The thing with "cold" is that it is relative.
If you mean homeothermic creatures, the most beautiful mammal is relatively cold when compared to us:
The platypus has an average body temperature of about 32 °C (90 °F) rather than the 37 °C (99 °F) typical of placental mammals. Research suggests this has been a gradual adaptation to harsh environmental conditions on the part of the small number of surviving monotreme species rather than a historical characteristic of monotremes.
All lifeforms evolve their thermal regulation - be it homeothermic or poikilotherm - to achieve primarily two goals:
- To make sure they can stand whatever temperatures they might face on the environments where they live;
- To be as much energy-efficient as they can be, given their lifestyle.

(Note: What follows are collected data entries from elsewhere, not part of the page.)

(** X15: a category is detected only on the evidence of a keyword: the result
    is [general] exactly when no keyword of any category occurs in the
    lower-cased text, and any other result has at least one of its own
    keywords in it. *)
Theorem detected_category_has_a_keyword (text : str) :
  (detect_category text = general <->
     forall c, keyword_hits (str_lower text) c = 0%nat)
  /\ (detect_category text <> general ->
        (0 < keyword_hits (str_lower text) (detect_category text))%nat).
Proof.
  unfold detect_category.
  set (scores := keyword_scores (str_lower text)).
  assert (forall c, scores c = Z.of_nat (keyword_hits (str_lower text) c)) as Hs
    by (intros c; apply keyword_scores_hits).
  set (best := max_key scores (hd general all_categories) (tl all_categories)).
  assert (forall c, scores c <= scores best)%Z as Hbest.
  { intros c. pose proof (max_key_ge scores (tl all_categories)
                            (hd general all_categories)) as H.
    rewrite Forall_forall in H. apply H. apply list_elem_of_In.
    apply (all_categories_complete c). }
  destruct ((0 <? scores debugging)%Z && (0 <? scores coding)%Z
            && (scores coding <=? scores debugging)%Z) eqn:E.
  - rewrite !andb_true_iff, !Z.ltb_lt in E. destruct E as [[Hd _] _].
    rewrite Hs in Hd. split.
    + split; [discriminate |]. intros H. specialize (H debugging). lia.
    + intros _. lia.
  - destruct (Z.ltb_spec 0 (scores best)) as [Hpos | Hzero].
    + assert (best <> general) as Hne.
      { intros Heq. rewrite Heq, Hs, general_scores_zero in Hpos. lia. }
      split.
      * split; [intros H; contradiction |].
        intros H. specialize (H best). rewrite Hs in Hpos. lia.
      * intros _. rewrite Hs in Hpos. lia.
    + split; [| intros H; now destruct H].
      split; [| reflexivity]. intros _ c.
      specialize (Hbest c). rewrite Hs in Hbest. lia.
Qed.

(** X18: the techniques list names exactly what was put into the text: the
    enhanced text is the concatenation, in the order of the list returned,
    of the block of each technique listed; each of these blocks holds some
    text, and no technique is listed twice. *)
Theorem enhanced_text_is_the_blocks_of_the_techniques (raw : str)
    (tone : Tone) (category : option TaskCategory) (ctx : option str) :
  let r := enhance_prompt raw tone category ctx in
  fst (fst r) = flat_map (block_of raw (snd (fst r)) tone ctx) (snd r)
  /\ List.Forall (fun tag => block_of raw (snd (fst r)) tone ctx tag <> [])
       (snd r)
  /\ List.NoDup (snd r).
Proof.
  cbv zeta. rewrite enhance_prompt_eq. cbn [fst snd].
  generalize (resolved raw category) as c. intros c.
  assert (block_of raw c tone ctx (py "role_framing")
          = persona c ++ nl ++ nl ++ strip raw) as Hrole
    by (destruct c; reflexivity).
  assert (block_of raw c tone ctx (py "tone_styling")
          = nl ++ nl ++ get_tone_instruction tone) as Htone
    by (destruct tone; reflexivity).
  assert (block_of raw c tone ctx (py "specificity_boost")
          = specificity_text) as Hspec by reflexivity.
  assert (has_structure c = true ->
          block_of raw c tone ctx (py "structure_guidance")
          = structure_text c) as Hstruct
    by (destruct c; intros Hc; try discriminate Hc; reflexivity).
  assert (block_of raw c tone ctx (py "context_injection")
          = context_block (context_of ctx)) as Hctx by reflexivity.
  assert (block_of raw c tone ctx (py "quality_guardrails")
          = guardrails_text) as Hguard by reflexivity.
  assert (forall a b : str, a ++ nl ++ b <> []) as Hne
    by (intros [|x a] b; discriminate).
  assert (has_structure c = true -> structure_text c <> []) as Hhint
    by (destruct c; intros Hc; try discriminate Hc; discriminate).
  unfold technique_tags, framed. rewrite !flat_map_app.
  destruct (specificity_due raw), (has_structure c) eqn:Es,
    (context_due ctx); cbn [flat_map app];
    rewrite ?Hrole, ?Htone, ?Hspec, ?(Hstruct eq_refl), ?Hctx, ?Hguard;
    (split; [rewrite ?app_nil_r, <- ?app_assoc; reflexivity |]).
  all: split.
  all: try (apply NoDup_ListNoDup;
            match goal with
            | |- base.NoDup ?l => apply (bool_decide_unpack (base.NoDup l))
            end; vm_compute; exact I).
  all: repeat (apply List.Forall_cons || apply List.Forall_nil).
  all: rewrite ?Hrole, ?Htone, ?Hspec, ?(Hstruct eq_refl), ?Hctx, ?Hguard.
  all: try apply Hne; try apply (Hne []); try (apply Hhint; reflexivity).
Qed.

On the second point, for example: a crocodile can live on far less food than a lion of similar weight, since it does not use its own energy to keep its body temperature. However, the lion can afford to be relatively more active, and thus the extra energy cost of homeothermic regulation pays off due to its hunting style.
Now, back to being "cold". Imagine that, besides hominids, our world had also seen the rise of platypids, marvelous humanoid descendants of the amazing platypus. Should they keep their quadruped cousins' internal temperature, they would seem cold to the touch for us, even though they keep their temperature constant like all other mammals. Those godlike beings could manage to keep their temperature at a constant 32 °C (90 °F) by merely tuning their sodium pump leakage down.
If you want a less perfect humanoid that has a different temperature, do some reading on the last link above and taylor their thermal regulation mechanisms to your liking.